The tango is danced in an intimate embrace. That’s why people love it. Everyone loves to be held
There’s a very different form of therapy that’s also deeply rooted in Argentine society: the tango. Born of melancholy, can it heal it, too? Yes, says Anna Fiore, 48, a slender, short-haired German woman who moved to Buenos Aires nearly six years ago and took over the Tango Taxi Dancers school from her husband when they separated. Fiore’s students often turn up with stooped backs and drooping shoulders, a posture that speaks of defensiveness and pain. But the tango always straightens them out, Fiore claims. “After the lesson, my clients go home with their heads held high. The tango is therapeutic.” To set up her dance studio, Fiore converted a room of her small apartment, had parquet laid and hung mirrors on the walls. I would like to learn this athletic dance with its melancholic approach to life here, too. My teacher is Guillermo Pire, Fiore’s closest colleague whom everyone calls Luc. Now 60, he was just a boy when he fell in love with the music of the legendary tango star Carlos Gardel. “His voice seems to come from another planet,” he tells me. “And the tango is danced in an intimate embrace. That’s why people love it: Everyone loves to be held.”
So I enter Luc’s embrace. My hand rests between his shoulder blades, my collarbone is docked onto his shoulder. There are no set steps in the tango; the man follows the music and the woman follows the man. I try to move with him. Which way is Luc’s back leaning, where is he directing his steps? I close my eyes to stop myself from staring at his feet. The accordion emits a lovelorn sigh, and I totter after the music. “You have to wait,” says Fiore. Wait for what? “For Luc to tell you what to do.” Now I’m in the grip of melancholy, too. Perhaps it will prepare me for my evening baptism of fire at a milonga. Milongas are traditional dance clubs, and Fiore’s teachers often accompany their students there “because the rules are so strict.” If you don’t know them, you could spend all evening waiting to be asked to dance. An experienced escort can tell you to put your dancing shoes on in the restroom, not at the table; will explain that you do not chat during a tanda, a sequence of three or four songs, but that it’s polite to engage in small talk during the cortina, the break.

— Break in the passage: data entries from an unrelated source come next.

Lemma failed_cleanup_keeps_stored_copy_witness :
  exists (e : string) (w' : world) (b' m' : Z),
    handleUpload "uploads" csv_upload flaky_world
    = (Return (Answer 500 (JObj [("success", JBool false);
                                 ("error", JStr "Failed to upload file");
                                 ("message", JStr e)])), w')
    /\ fs.entry "uploads/1705324245123-sales.csv" w'
       = Some (fs.File "a,b 1,2" b' m').
Proof.
  destruct (failed_cleanup_keeps_stored_copy "uploads" csv_upload csv_part
              flaky_world "a,b 1,2" 1705324245000 1705324245000 [])
    as (e & w' & b' & m' & H1 & H2 & _).
  - reflexivity.
  - vm_compute; reflexivity.
  - vm_compute; reflexivity.
  - vm_compute; discriminate.
  - vm_compute; reflexivity.
  - vm_compute; reflexivity.
  - vm_compute; reflexivity.
  - vm_compute; discriminate.
  - reflexivity.
  - exists e, w', b', m'. split; [exact H1|exact H2].
Defined.

(** ** Ready, but not usable *)

(** X7: the readiness probe does not tell whether the storage is usable.
    When the storage root is an existing file instead of a directory,
    [readiness] answers 200 "available", while [listFiles] answers 500 and
    an upload that passes validation is answered 500 with its temporary
    file removed. *)
Theorem ready_although_root_is_a_file (root : string) (w : world)
        (data : string) (rb rm : Z) :
  fs.entry root w = Some (fs.File data rb rm) ->
  readiness root w
  = (Return (res_json 200 [("ready", JBool true);
                           ("storage", JStr "available")]), w)
  /\ (exists e : string,
         listFiles root w
         = (Return (res_json 500 [("success", JBool false);
                                  ("error", JStr "Failed to list files");
                                  ("message", JStr e)]), w))
  /\ forall (req : request) (f : multer.file) (d : string) (b m : Z),
       file req = Some f ->
       JS.endsWith (multer.originalname f) ".csv" = true ->
       no_sep (multer.originalname f) = true ->
       0 <= fs.clock w ->
       fs.entry (multer.path f) w = Some (fs.File d b m) ->
       hd false (fs.io_errors w) = false ->
       hd false (tl (fs.io_errors w)) = false ->
       exists (e : string) (w' : world),
         handleUpload root req w
         = (Return (res_json 500 [("success", JBool false);
                                  ("error", JStr "Failed to upload file");
                                  ("message", JStr e)]), w')
         /\ fs.entry (multer.path f) w' = None.
Proof.
  intros Hroot.
  assert (Hne : root <> "").
  { intros ->. discriminate Hroot. }
  assert (Hk : is_dir (fs.disk w !! fs.key root) = false).
  { unfold fs.entry in Hroot. apply String.eqb_neq in Hne.
    rewrite Hne in Hroot.
    destruct (fs.disk w !! fs.key root) as [[]|]; try discriminate.
    reflexivity. }
  split; [|split].
  - unfold readiness, try_catch, mbind, M_bind, fs.existsSync.
    rewrite Hroot, bool_decide_eq_true_2 by eauto. reflexivity.
  - apply listFiles_fails. now rewrite Hroot.
  - intros req f d b m Hf Hcsv Hsep Hclock Htemp Hio1 Hio2.
    destruct (copy_fails_without_storage root req f w d b m)
      as (e & ->); auto.
    eexists _, _. split; [reflexivity|]. apply entry_deleted.
Qed.

Lemma ready_although_root_is_a_file_witness :
  answered (readiness "uploads" file_root_world) = Some 200
  /\ answered (listFiles "uploads" file_root_world) = Some 500
  /\ answered (handleUpload "uploads" csv_upload file_root_world) = Some 500.
Proof.
  destruct (ready_although_root_is_a_file "uploads" file_root_world
              "not a directory" 1700000000000 1700000000000)
    as (H1 & (e & H2) & H3).
  - vm_compute; reflexivity.
  - destruct (H3 csv_upload csv_part "a,b 1,2" 1705324245000 1705324245000)
      as (e' & w' & H4 & _).
    + reflexivity.
    + vm_compute; reflexivity.
    + vm_compute; reflexivity.
    + vm_compute; discriminate.
    + vm_compute; reflexivity.
    + reflexivity.
    + reflexivity.
    + rewrite H1, H2, H4. repeat split.
Defined.

(** ** A stored upload is listed *)

Lemma tidy_spec (d : gmap string fs.node) :
  tidy d = true <-> forall k n, d !! k = Some n -> fs.key k = k.
Proof.
  split; [intros H k n; now apply tidy_lookup|].
  intros H. unfold tidy. apply forallb_forall. intros [k n] Hin.
  apply list_elem_of_In, elem_of_map_to_list in Hin.
  apply String.eqb_eq. simpl. eauto.
Qed.

Lemma key_idempotent (p : string) : fs.key (fs.key p) = fs.key p.
Proof.
  destruct (String.eqb_spec p "") as [->|Hp]; [reflexivity|].
  rewrite (key_root p Hp).
  set (isAbs := JS.charAt_is p 0 path.CHAR_FORWARD_SLASH).
  set (r := path.normalizeString p (negb isAbs)).
  destruct (String.eqb_spec r "") as [Hr|Hr].
  - now destruct isAbs.
  - destruct (normalizeString_canon p (negb isAbs)) as [E|Hc];
      [contradiction|]. fold r in Hc.
    apply key_stable; [now apply normalize_canon|].
    rewrite trailingSeparator_last.
    rewrite last_is_sep_app by (now apply canon_nonempty in Hc).
    apply (canon_tail _ _ Hc).
Qed.

Lemma tidy_insert (d : gmap string fs.node) (p : string) (n : fs.node) :
  tidy d = true -> tidy (<[fs.key p := n]> d) = true.
Proof.
  rewrite !tidy_spec. intros H k n'.
  destruct (decide (fs.key p = k)) as [<-|Hne].
  - intros _. apply key_idempotent.
  - rewrite lookup_insert_ne by assumption. apply H.
Qed.

Lemma tidy_delete (d : gmap string fs.node) (k : string) :
  tidy d = true -> tidy (delete k d) = true.
Proof.
  rewrite !tidy_spec. intros H k' n Hl.
  apply lookup_delete_Some in Hl as (_ & Hl). eauto.
Qed.

Lemma children_elem (d k : string) (n : fs.node) (m : gmap string fs.node) :
  m !! k = Some n -> fs.dirname k = d -> k <> d -> normal (fs.basename k) ->
  fs.basename k ∈ fs.children d m.
Proof.
  intros Hl Hd Hne (H0 & _ & H1 & H2).
  unfold fs.children. apply list_elem_of_omap.
  exists (k, n). split; [now apply elem_of_map_to_list|]. simpl.
  apply String.eqb_eq in Hd. apply String.eqb_neq in Hne, H0, H1, H2.
  now rewrite Hd, Hne, H0, H1, H2.
Qed.

(** X8: a stored upload is listed.  After [handleUpload] has answered 200,
    [listFiles] answers 200 with a list that holds the descriptor of the
    stored file: its name [savedAs], the byte length of the uploaded data
    as its size, its joined path, and the times the file system gave the
    file. *)
Theorem upload_then_list (root : string) (req : request) (f : multer.file)
        (w : world) (d : string) (b m : Z) :
  let filePath := path.join [root; savedAs (fs.clock w) f] in
  tidy (fs.disk w) = true ->
  file req = Some f ->
  JS.endsWith (multer.originalname f) ".csv" = true ->
  no_sep (multer.originalname f) = true ->
  0 <= fs.clock w ->
  fs.entry (multer.path f) w = Some (fs.File d b m) ->
  is_dir (fs.entry root w) = true ->
  is_dir (fs.disk w !! filePath) = false ->
  fs.key (multer.path f) <> filePath ->
  hd false (fs.io_errors w) = false ->
  hd false (tl (fs.io_errors w)) = false ->
  exists (r : response) (w' : world) (details : list json) (b' m' : Z),
    handleUpload root req w = (Return r, w')
    /\ member "savedAs" r = Some (JStr (savedAs (fs.clock w) f))
    /\ fs.entry filePath w' = Some (fs.File d b' m')
    /\ listFiles root w'
       = (Return (Answer 200
                    (JObj [("success", JBool true);
                           ("message", JStr "Files listed successfully");
                           ("directory", JStr root);
                           ("fileCount", JNum (Z.of_nat (length details)));
                           ("files", JArr details)])), w')
    /\ describe (savedAs (fs.clock w) f) filePath
         {| fs.size := JS.len d; fs.birthtime := b'; fs.mtime := m' |}
       ∈ details.
Proof.
  intros filePath Ht Hf Hcsv Hsep Hclock Htemp Hroot Hdest Hdiff Hio1 Hio2.
  destruct (is_dir_entry root w Hroot) as (Hne & Hrd).
  destruct (stored_name_plain (fs.clock w) (multer.originalname f) Hclock Hsep)
    as (c & s & Hname & Hc & Hs).
  fold (savedAs (fs.clock w) f) in Hname.
  destruct (stored_path root c s Hne Hc Hs) as (Hp0 & Htr & Hkey & Hdn & Hbn).
  rewrite <- Hname in Hp0, Htr, Hkey, Hdn, Hbn. fold filePath in Hp0, Htr, Hkey, Hdn, Hbn.
  destruct (handleUpload_run root req f w d b m Hf Hcsv Htemp Hio1 Hio2)
    as (b' & Hrun).
  { exact Hp0. } { exact Htr. }
  { fold (savedAs (fs.clock w) f). fold filePath. now rewrite Hkey, Hdn. }
  { fold (savedAs (fs.clock w) f). fold filePath. now rewrite Hkey. }
  { fold (savedAs (fs.clock w) f). fold filePath. now rewrite Hkey. }
  fold (savedAs (fs.clock w) f) in Hrun. fold filePath in Hrun.
  rewrite Hkey in Hrun.
  set (m' := (fs.io_time w).1) in *.
  set (disk' := delete (fs.key (multer.path f))
                  (<[filePath := fs.File d b' m']> (fs.disk w))) in *.
  set (w' := with_disk disk' (after_io (after_io w))) in *.
  assert (Hstored : disk' !! filePath = Some (fs.File d b' m')).
  { unfold disk'. rewrite lookup_delete_ne by assumption.
    apply lookup_insert_eq. }
  assert (Hrootk : fs.key root <> filePath).
  { intros E. rewrite E in Hrd. rewrite Hrd in Hdest. discriminate. }
  assert (Hrd' : is_dir (fs.entry root w') = true).
  { unfold fs.entry in *. apply String.eqb_neq in Hne. rewrite Hne in *.
    simpl fs.disk. unfold disk'.
    assert (Hk : fs.key (multer.path f) <> fs.key root).
    { intros E. unfold fs.entry in Htemp.
      destruct (String.eqb (multer.path f) ""); [discriminate|].
      rewrite E in Htemp.
      destruct (fs.disk w !! fs.key root) as [[]|]; discriminate. }
    rewrite lookup_delete_ne, lookup_insert_ne by auto. exact Hroot. }
  assert (Ht' : tidy (fs.disk w') = true).
  { simpl. unfold disk'. apply tidy_delete. rewrite <- Hkey.
    now apply tidy_insert. }
  eexists _, w', _, b', m'. split; [exact Hrun|]. split; [reflexivity|].
  split; [|split].
  - unfold fs.entry. apply String.eqb_neq in Hp0. rewrite Hp0, Hkey.
    simpl fs.disk. now rewrite Hstored, Htr.
  - rewrite (listFiles_run root w' Ht' Hrd'). now rewrite length_map.
  - apply list_elem_of_fmap.
    exists (savedAs (fs.clock w) f). split.
    + unfold descriptor. fold filePath.
      unfold fs.entry. apply String.eqb_neq in Hp0. rewrite Hp0, Hkey.
      simpl fs.disk. rewrite Hstored, Htr. reflexivity.
    + assert (Hin : fs.basename filePath
                      ∈ fs.children (fs.key root) (fs.disk w')).
      { apply (children_elem _ _ (fs.File d b' m')); auto.
        rewrite Hbn, Hname. now apply plain_name_normal. }
      rewrite Hbn in Hin. exact Hin.
Qed.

We head for Club Gricel in San Cristóbal. Red light, ceiling fans whirring, couples on the dance floor. “Blanquita is also here today. She’s the oldest regular; she turned 93 last week,” says Fiore, pointing out a gray-haired lady in red dress and high heels. The invitation to dance is a wordless ritual: Eye contact, a mere nod. If the woman doesn’t want to, she simply averts her eyes. If a man flirts, he should expect to be rejected, as tango is a sensual, not a sexual dance. And you won’t see any acrobatic show tango moves, women stretching their legs up to their chin, being flung into the air or kicking their heels sharply up and back. At least there’s no great risk of injury. I venture onto the dance floor with Luc. Grave-faced couples glide past us, cheek to cheek. For a couple of seconds, I am able to switch off and just follow Luc’s steps as he steers us clear of every collision. The ability to improvise, that must be it – the explanation for the special quality of life in Buenos Aires.